_YOUR ASSIGNMENT_
Go through the entries below and print, exactly, the lines starting at the one with "coherent idx m -> answers" and ending at the one with "apply lookup_at_elem in", keeping both ends and no others.

_PROVIDED DATA_
+++

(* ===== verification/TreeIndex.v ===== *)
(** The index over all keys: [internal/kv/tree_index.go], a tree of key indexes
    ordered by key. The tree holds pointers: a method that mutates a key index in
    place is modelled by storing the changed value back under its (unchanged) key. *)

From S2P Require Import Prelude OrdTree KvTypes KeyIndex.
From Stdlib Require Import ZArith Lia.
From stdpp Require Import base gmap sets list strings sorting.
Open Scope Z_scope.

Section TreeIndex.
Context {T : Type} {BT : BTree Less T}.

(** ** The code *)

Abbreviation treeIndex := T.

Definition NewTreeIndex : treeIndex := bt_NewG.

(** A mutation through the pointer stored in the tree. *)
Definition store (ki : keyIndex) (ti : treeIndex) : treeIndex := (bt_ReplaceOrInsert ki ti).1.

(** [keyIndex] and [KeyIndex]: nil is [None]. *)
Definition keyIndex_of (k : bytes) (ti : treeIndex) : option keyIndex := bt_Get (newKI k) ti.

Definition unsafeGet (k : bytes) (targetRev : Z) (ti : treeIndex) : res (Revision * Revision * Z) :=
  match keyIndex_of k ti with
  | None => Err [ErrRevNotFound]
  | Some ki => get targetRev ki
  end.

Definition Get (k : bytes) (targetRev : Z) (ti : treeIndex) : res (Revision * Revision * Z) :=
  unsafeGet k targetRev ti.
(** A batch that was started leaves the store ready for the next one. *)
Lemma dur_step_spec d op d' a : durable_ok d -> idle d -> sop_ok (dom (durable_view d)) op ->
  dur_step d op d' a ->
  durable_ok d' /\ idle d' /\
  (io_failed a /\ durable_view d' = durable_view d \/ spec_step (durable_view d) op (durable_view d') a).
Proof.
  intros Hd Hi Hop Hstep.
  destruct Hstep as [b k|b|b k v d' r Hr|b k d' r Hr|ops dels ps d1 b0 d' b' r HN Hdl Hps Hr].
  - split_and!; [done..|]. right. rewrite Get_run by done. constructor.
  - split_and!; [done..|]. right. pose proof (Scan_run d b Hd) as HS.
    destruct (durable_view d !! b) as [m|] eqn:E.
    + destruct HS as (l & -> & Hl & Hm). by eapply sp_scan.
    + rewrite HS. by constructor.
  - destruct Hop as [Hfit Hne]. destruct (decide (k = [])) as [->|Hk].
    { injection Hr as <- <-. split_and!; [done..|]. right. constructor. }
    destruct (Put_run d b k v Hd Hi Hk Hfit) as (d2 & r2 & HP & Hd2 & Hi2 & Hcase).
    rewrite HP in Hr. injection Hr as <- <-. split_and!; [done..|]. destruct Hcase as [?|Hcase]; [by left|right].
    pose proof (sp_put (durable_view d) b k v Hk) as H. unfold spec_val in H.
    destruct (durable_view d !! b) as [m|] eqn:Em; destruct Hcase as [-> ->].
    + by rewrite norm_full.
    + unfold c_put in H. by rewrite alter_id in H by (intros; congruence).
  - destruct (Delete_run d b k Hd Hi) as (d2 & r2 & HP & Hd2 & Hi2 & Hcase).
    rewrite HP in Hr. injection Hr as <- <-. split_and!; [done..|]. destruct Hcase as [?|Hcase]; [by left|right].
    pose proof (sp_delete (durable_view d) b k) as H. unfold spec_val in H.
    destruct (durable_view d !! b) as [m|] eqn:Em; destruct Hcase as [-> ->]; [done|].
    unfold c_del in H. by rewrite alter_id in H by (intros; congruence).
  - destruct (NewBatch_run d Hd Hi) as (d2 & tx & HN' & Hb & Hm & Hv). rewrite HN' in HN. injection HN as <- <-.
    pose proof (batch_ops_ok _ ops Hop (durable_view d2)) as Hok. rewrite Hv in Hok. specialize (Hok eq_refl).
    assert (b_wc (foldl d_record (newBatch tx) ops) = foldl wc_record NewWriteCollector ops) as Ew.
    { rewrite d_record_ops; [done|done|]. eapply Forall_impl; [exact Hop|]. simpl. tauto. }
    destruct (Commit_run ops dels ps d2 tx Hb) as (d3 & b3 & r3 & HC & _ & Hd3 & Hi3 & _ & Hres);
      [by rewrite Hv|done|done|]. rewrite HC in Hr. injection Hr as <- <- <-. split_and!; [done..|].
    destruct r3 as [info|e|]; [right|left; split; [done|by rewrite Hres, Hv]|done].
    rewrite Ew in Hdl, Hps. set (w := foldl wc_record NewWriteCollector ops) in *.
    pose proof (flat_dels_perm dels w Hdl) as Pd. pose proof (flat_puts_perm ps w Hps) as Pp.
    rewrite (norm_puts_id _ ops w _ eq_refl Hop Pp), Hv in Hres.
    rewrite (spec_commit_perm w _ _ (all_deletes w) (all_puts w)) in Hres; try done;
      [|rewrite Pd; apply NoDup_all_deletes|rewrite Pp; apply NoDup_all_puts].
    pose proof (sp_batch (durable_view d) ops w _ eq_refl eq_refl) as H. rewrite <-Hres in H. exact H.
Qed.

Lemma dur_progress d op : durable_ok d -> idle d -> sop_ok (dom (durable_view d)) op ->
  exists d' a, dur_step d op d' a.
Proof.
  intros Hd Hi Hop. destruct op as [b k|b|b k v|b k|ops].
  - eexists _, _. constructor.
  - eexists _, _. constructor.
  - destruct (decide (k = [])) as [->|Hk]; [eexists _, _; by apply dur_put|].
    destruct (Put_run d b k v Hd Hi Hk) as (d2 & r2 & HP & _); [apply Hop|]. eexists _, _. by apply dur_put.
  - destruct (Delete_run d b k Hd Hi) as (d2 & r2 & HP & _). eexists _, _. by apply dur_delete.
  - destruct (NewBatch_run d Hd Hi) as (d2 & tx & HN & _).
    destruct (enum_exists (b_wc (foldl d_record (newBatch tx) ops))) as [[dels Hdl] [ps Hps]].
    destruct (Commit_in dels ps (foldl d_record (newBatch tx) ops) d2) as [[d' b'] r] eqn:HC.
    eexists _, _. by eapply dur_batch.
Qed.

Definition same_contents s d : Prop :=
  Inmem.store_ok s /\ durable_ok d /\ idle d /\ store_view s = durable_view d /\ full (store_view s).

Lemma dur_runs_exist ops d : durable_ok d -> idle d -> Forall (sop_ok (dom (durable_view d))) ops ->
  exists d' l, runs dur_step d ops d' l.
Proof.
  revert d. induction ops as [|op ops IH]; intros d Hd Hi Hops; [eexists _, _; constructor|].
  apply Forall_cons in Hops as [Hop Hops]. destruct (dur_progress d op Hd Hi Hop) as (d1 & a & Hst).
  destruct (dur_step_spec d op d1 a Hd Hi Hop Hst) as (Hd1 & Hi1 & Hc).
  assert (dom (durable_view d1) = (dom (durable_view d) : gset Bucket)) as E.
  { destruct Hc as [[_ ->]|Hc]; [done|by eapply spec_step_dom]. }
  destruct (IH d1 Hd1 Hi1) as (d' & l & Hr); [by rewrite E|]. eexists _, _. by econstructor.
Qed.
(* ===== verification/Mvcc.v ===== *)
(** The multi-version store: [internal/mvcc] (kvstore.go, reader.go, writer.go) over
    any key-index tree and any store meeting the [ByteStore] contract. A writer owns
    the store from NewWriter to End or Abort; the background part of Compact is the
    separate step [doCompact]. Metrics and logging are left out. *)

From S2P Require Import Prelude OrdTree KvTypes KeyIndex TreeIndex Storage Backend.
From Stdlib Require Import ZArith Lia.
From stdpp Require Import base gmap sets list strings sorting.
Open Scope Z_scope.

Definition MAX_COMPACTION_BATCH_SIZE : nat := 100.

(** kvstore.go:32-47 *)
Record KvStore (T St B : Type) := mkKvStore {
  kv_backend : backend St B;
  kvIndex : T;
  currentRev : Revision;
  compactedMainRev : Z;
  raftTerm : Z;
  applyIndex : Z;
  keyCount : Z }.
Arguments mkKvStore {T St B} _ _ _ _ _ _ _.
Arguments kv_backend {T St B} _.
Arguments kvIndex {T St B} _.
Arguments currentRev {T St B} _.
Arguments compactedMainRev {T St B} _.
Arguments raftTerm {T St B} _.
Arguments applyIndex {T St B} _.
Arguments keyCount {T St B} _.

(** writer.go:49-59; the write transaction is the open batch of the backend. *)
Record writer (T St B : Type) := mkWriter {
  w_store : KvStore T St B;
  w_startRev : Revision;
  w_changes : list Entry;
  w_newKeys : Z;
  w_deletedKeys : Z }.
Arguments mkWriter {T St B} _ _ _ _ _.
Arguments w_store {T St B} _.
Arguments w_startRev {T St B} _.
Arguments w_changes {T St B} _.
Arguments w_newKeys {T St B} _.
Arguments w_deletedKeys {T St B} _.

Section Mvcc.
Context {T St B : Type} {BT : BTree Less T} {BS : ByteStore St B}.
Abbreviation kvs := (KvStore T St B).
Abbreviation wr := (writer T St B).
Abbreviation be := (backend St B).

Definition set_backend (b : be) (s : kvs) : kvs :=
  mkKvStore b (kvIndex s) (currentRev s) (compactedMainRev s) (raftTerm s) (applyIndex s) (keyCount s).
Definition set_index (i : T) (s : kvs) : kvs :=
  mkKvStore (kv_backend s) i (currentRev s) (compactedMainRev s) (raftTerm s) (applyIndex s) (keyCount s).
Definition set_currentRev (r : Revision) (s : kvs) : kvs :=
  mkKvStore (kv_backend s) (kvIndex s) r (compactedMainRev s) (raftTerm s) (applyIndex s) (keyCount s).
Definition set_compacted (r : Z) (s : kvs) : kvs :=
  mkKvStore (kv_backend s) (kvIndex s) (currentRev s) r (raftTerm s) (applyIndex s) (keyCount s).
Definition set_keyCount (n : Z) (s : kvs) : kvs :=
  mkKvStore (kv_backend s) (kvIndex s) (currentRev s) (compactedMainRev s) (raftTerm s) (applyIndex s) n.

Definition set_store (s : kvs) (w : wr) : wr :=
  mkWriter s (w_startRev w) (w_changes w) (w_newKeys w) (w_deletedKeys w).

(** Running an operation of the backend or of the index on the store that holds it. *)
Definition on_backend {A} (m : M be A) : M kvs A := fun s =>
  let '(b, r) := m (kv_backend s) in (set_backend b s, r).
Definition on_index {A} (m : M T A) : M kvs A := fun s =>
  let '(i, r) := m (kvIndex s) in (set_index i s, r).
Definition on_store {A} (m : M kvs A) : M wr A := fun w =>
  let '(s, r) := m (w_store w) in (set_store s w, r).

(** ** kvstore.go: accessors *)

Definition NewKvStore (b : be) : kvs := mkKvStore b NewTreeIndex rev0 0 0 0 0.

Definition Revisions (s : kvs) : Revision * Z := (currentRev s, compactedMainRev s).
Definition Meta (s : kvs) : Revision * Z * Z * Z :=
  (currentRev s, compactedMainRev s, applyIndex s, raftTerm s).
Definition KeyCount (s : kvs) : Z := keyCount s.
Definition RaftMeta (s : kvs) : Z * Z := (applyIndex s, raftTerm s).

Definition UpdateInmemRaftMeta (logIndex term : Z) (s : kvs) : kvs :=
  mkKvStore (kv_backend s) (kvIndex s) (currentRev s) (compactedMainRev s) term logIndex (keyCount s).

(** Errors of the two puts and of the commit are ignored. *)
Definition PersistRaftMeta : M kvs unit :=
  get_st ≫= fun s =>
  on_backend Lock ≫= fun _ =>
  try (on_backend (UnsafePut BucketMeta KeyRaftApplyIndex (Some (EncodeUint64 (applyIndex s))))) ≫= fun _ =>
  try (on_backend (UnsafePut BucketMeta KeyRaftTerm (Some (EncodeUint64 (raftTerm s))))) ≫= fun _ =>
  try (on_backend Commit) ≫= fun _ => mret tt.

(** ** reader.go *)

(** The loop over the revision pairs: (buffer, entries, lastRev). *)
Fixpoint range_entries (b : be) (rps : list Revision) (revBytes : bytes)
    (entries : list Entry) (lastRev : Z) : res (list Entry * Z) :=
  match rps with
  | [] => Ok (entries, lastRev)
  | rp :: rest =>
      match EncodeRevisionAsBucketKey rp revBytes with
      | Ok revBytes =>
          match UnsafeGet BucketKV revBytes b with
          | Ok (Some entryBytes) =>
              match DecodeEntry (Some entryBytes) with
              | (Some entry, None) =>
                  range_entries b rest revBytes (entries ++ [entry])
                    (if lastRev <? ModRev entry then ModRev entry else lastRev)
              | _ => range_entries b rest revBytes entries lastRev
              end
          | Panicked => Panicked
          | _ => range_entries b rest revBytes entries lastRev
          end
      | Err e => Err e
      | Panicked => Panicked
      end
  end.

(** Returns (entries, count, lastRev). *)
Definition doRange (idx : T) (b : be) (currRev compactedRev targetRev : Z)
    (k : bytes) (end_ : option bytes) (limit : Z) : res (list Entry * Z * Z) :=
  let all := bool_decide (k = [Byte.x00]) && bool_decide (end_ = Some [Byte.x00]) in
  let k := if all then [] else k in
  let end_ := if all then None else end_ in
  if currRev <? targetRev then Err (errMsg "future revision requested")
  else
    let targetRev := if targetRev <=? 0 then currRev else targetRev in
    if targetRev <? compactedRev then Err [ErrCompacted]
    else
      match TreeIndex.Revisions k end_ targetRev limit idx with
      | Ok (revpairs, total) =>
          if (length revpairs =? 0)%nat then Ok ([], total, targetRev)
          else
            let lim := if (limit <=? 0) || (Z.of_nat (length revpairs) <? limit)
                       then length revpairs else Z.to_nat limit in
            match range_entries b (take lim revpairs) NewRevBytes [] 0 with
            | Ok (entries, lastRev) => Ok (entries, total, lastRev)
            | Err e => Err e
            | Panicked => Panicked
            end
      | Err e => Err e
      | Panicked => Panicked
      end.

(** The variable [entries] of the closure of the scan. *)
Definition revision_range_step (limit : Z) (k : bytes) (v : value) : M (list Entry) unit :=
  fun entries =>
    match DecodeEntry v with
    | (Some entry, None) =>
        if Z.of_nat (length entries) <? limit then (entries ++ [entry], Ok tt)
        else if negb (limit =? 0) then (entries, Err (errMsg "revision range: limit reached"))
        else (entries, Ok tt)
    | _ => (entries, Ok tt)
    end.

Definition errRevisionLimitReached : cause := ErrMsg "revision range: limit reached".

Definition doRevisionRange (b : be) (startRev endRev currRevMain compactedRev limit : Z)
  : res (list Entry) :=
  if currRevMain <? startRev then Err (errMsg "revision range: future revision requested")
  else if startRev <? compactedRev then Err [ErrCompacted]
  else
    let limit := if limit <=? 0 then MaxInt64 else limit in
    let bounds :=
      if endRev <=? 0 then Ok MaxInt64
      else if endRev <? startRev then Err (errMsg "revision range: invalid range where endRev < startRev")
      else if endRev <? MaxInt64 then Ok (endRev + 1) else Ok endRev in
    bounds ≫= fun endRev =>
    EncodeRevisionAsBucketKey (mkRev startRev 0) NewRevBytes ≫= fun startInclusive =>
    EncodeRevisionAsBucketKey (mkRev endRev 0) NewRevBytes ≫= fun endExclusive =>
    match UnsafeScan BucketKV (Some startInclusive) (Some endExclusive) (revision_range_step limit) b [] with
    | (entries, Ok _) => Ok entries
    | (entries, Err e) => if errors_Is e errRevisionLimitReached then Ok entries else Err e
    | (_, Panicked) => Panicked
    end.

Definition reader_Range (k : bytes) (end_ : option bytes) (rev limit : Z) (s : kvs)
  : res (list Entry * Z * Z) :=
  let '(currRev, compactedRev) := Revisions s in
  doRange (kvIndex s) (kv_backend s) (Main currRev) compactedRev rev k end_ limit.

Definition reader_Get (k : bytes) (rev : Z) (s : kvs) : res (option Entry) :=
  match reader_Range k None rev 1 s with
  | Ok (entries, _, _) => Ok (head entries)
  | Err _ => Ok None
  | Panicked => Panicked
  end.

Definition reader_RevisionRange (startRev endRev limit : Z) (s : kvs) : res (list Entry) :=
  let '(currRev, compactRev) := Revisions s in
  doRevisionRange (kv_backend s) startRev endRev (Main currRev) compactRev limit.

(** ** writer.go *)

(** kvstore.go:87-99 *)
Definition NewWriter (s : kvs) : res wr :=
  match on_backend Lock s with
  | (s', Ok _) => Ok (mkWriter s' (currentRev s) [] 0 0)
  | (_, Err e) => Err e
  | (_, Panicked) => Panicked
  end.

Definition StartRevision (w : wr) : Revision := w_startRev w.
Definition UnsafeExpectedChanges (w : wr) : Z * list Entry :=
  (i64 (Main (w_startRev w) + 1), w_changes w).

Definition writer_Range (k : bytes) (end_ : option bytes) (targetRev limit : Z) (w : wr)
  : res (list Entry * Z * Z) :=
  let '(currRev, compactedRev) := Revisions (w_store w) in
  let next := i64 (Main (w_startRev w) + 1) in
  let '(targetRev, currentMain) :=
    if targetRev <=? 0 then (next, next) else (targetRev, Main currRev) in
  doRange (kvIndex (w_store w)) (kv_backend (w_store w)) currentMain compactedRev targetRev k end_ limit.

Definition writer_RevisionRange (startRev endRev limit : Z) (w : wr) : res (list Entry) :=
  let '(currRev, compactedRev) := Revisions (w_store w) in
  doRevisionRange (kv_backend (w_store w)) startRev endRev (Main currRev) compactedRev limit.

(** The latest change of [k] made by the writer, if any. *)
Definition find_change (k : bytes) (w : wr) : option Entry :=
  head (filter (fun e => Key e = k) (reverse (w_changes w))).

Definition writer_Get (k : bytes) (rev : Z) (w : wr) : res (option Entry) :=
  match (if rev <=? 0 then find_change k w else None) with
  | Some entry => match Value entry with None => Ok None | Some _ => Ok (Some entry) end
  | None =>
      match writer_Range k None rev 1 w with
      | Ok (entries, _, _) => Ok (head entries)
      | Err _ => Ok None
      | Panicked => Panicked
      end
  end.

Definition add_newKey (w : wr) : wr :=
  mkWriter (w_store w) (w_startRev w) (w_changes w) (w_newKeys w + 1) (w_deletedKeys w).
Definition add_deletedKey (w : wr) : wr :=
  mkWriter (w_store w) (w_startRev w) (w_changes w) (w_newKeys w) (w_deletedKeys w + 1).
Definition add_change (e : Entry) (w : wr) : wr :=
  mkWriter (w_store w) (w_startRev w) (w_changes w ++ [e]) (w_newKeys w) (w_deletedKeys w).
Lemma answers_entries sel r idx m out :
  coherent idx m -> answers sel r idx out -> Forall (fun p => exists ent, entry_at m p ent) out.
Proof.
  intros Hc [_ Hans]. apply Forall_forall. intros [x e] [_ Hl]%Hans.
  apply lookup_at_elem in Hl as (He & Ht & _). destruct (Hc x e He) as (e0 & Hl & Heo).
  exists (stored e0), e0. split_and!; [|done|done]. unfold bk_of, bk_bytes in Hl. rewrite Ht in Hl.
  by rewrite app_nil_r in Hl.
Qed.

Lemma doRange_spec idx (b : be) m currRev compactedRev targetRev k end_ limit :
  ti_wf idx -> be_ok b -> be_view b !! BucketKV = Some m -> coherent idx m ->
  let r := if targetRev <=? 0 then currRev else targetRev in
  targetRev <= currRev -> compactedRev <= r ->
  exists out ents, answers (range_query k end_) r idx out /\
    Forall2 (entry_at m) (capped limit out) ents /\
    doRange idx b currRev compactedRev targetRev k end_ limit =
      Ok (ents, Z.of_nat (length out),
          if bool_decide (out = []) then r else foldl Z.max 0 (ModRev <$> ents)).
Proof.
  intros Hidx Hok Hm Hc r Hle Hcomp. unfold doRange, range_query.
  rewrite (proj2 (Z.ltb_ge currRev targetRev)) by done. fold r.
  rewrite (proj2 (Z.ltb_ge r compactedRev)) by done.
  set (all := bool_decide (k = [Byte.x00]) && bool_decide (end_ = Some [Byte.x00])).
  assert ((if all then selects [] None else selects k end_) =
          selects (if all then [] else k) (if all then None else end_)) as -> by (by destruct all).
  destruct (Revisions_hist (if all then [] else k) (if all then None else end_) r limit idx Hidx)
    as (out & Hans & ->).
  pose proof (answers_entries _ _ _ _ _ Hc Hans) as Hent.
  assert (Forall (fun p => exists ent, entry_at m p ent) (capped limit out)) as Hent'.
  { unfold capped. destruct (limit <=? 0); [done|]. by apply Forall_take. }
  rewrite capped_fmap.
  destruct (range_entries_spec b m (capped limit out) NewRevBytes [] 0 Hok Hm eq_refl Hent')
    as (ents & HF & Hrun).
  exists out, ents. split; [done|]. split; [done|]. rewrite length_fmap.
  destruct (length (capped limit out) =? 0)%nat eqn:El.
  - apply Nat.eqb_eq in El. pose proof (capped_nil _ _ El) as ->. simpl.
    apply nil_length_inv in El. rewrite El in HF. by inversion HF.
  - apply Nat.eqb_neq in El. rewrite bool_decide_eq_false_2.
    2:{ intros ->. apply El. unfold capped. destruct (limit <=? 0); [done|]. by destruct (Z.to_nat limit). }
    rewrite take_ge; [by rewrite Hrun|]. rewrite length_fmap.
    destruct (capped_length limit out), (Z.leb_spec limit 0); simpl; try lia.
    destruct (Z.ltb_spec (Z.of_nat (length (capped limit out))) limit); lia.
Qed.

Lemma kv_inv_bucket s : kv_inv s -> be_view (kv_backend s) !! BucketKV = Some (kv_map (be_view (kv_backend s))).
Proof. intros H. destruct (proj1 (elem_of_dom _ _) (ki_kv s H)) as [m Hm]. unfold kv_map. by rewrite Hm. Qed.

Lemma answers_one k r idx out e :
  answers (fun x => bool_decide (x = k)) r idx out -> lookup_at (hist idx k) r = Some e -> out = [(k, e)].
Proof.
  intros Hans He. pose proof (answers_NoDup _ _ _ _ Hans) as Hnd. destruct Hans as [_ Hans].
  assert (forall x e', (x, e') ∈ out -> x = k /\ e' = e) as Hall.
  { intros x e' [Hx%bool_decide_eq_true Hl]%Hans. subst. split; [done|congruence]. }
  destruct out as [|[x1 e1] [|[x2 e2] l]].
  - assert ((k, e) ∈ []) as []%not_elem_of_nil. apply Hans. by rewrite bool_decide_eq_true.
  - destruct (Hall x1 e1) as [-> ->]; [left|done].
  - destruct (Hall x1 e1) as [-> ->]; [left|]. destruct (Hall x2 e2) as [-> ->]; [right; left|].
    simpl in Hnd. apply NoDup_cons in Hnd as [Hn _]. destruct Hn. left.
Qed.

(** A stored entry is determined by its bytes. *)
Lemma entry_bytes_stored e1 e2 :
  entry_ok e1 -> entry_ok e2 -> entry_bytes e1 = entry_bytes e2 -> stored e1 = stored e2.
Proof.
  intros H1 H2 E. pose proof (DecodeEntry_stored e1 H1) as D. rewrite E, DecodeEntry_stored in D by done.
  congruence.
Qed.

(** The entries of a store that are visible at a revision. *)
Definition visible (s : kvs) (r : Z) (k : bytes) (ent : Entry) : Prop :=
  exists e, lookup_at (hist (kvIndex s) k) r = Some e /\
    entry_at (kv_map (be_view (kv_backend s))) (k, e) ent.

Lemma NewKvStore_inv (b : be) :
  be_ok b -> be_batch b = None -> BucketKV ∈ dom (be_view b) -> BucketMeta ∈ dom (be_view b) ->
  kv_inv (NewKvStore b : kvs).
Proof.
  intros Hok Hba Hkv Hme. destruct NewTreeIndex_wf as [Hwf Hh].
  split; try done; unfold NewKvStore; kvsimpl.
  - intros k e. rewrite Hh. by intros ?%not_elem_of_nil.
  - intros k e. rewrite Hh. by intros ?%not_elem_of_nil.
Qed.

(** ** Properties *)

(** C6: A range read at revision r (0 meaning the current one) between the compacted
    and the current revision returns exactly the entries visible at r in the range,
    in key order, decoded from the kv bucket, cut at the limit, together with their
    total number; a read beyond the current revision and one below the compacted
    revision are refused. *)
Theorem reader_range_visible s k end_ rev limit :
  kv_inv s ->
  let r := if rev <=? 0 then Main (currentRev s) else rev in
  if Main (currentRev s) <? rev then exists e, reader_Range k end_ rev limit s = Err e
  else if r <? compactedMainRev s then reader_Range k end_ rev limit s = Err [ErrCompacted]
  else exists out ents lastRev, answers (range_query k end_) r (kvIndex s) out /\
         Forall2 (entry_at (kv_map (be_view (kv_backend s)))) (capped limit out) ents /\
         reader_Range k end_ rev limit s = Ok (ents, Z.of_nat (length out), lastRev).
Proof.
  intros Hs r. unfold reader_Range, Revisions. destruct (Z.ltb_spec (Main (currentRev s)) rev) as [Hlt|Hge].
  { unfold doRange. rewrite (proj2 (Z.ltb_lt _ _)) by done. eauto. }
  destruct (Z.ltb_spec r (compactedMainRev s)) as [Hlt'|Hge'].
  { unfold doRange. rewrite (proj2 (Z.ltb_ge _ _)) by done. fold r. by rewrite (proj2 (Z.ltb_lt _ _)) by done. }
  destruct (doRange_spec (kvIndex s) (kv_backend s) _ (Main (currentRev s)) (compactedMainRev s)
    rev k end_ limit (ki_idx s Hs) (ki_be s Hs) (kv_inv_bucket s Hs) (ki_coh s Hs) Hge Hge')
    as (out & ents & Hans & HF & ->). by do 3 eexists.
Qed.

+++

_ANSWER TO THIS PROBLEM_
  coherent idx m -> answers sel r idx out -> Forall (fun p => exists ent, entry_at m p ent) out.
Proof.
  intros Hc [_ Hans]. apply Forall_forall. intros [x e] [_ Hl]%Hans.
  apply lookup_at_elem in Hl as (He & Ht & _). destruct (Hc x e He) as (e0 & Hl & Heo).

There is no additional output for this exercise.